*Problem to work on:*
Output only the lines below that start at the line containing "destruct (Z.le_gt_cases (D" and end at the line containing "rewrite <- Z.pow_add_r by lia.", with both ends kept.

*Exercise materials:*

━━━━

(** [binary_round_aux] returns a valid float when its mantissa has at least
    the digits the exponent calls for. *)
Lemma round_aux_valid (mx ex : Z) (lx : location) :
  0 <= mx -> ex <= fexp prec emax (Zdigits2 mx + ex) ->
  valid_binary (binary_round_aux prec emax false mx ex lx) = true.
Proof.
  intros Hm Hex. unfold binary_round_aux.
  destruct (shr_fexp_spec mx ex lx Hm) as [M1 [E1 [P1 _]]].
  destruct (shr_fexp prec emax mx ex lx) as [r1 e1]. cbn [fst snd] in *.
  remember (fexp prec emax (Zdigits2 mx + ex)) as F eqn:HF.
  replace (Z.max 0 (F - ex)) with (F - ex) in M1, E1 by lia.
  assert (HeF : e1 = F) by lia.
  assert (HFmin : SpecFloat.emin prec emax <= F) by (rewrite HF; apply fexp_ge_emin).
  assert (Hp1 : 0 < 2 ^ (F - ex)) by (apply Z.pow_pos_nonneg; lia).
  assert (R1 : shr_m r1 < 2 ^ 53 /\ (2 ^ 52 <= shr_m r1 \/ F = SpecFloat.emin prec emax)).
  { rewrite M1. destruct mx as [| p | p]; [| | lia].
    - rewrite Zdiv_0_l. split; [lia |]. right. cbn [Zdigits2] in HF. unfold_fexp. lia.
    - rewrite Zdigits2_pos in HF. pose proof (digits2_bounds p) as [Hlo Hhi].
      set (D := Zpos (digits2_pos p)) in *.
      destruct (Z.le_gt_cases (D + ex - 53) (SpecFloat.emin prec emax)) as [Hc | Hc].
      + assert (HFe : F = SpecFloat.emin prec emax) by (unfold_fexp; lia).
        split; [| right; exact HFe].
        apply Z.div_lt_upper_bound; [lia |].
        rewrite <- Z.pow_add_r by lia.
        apply Z.lt_le_trans with (2 ^ D); [lia |].
        apply Z.pow_le_mono_r; [lia |]. unfold_fexp. lia.
      + assert (HFe : F = D + ex - 53) by (unfold_fexp; lia).
        rewrite HFe. replace (D + ex - 53 - ex) with (D - 53) by lia.
        assert (HD : 53 <= D) by lia.
        assert (Hs : 2 ^ D = 2 ^ (D - 53) * 2 ^ 53) by (rewrite <- Z.pow_add_r by lia; f_equal; lia).
        assert (Hs' : 2 ^ (D - 1) = 2 ^ (D - 53) * 2 ^ 52)
          by (rewrite <- Z.pow_add_r by lia; f_equal; lia).
        split; [apply Z.div_lt_upper_bound; lia |].
        left. apply Z.div_le_lower_bound; lia. }
  set (m2 := round_nearest_even (shr_m r1) (loc_of_shr_record r1)).
  pose proof (round_nearest_even_bounds r1) as Hr. fold m2 in Hr.
  assert (Hm2 : 0 <= m2 <= 2 ^ 53 /\ (2 ^ 52 <= m2 \/ F = SpecFloat.emin prec emax)).
  { destruct (shr_r r1 || shr_s r1); lia. }
  clearbody m2.
  destruct (shr_fexp_spec m2 e1 loc_Exact ltac:(lia)) as [M2 [E2 [P2 _]]].
  destruct (shr_fexp prec emax m2 e1 loc_Exact) as [r2 e2]. cbn [fst snd] in *.
  assert (Fin : shr_m r2 = 0
                \/ exists p, shr_m r2 = Zpos p /\ fexp prec emax (Zpos (digits2_pos p) + e2) = e2).
  { destruct (Z.eq_dec m2 (2 ^ 53)) as [E53 | N53].
    - subst m2. change (Zdigits2 (2 ^ 53)) with 54 in M2, E2.
      assert (Hn : Z.max 0 (fexp prec emax (54 + e1) - e1) = 1) by (unfold_fexp; lia).
      rewrite Hn in M2, E2. change (2 ^ 53 / 2 ^ 1) with (2 ^ 52) in M2.
      right. exists 4503599627370496%positive. split; [exact M2 |].
      rewrite E2. apply canonical_range; [reflexivity | lia | left; reflexivity].
    - destruct m2 as [| p | p]; [| | lia].
      + left. rewrite M2. apply Zdiv_0_l.
      + right. exists p.
        assert (Hc : fexp prec emax (Zpos (digits2_pos p) + e1) = e1)
          by (apply canonical_range; lia).
        rewrite Zdigits2_pos, Hc, Z.sub_diag in M2, E2. cbn [Z.max] in M2, E2.
        rewrite Z.pow_0_r, Z.div_1_r in M2. rewrite Z.add_0_r in E2. subst e2.
        split; [exact M2 | exact Hc]. }
  destruct Fin as [-> | [p [-> Hc]]]; [reflexivity |].
  destruct (e2 <=? emax - prec) eqn:Eb; [| reflexivity].
  cbn [valid_binary]. unfold bounded, canonical_mantissa. rewrite Hc, Z.eqb_refl, Eb. reflexivity.
Qed.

━━━━

*Output below:*
      destruct (Z.le_gt_cases (D + ex - 53) (SpecFloat.emin prec emax)) as [Hc | Hc].
      + assert (HFe : F = SpecFloat.emin prec emax) by (unfold_fexp; lia).
        split; [| right; exact HFe].
        apply Z.div_lt_upper_bound; [lia |].
        rewrite <- Z.pow_add_r by lia.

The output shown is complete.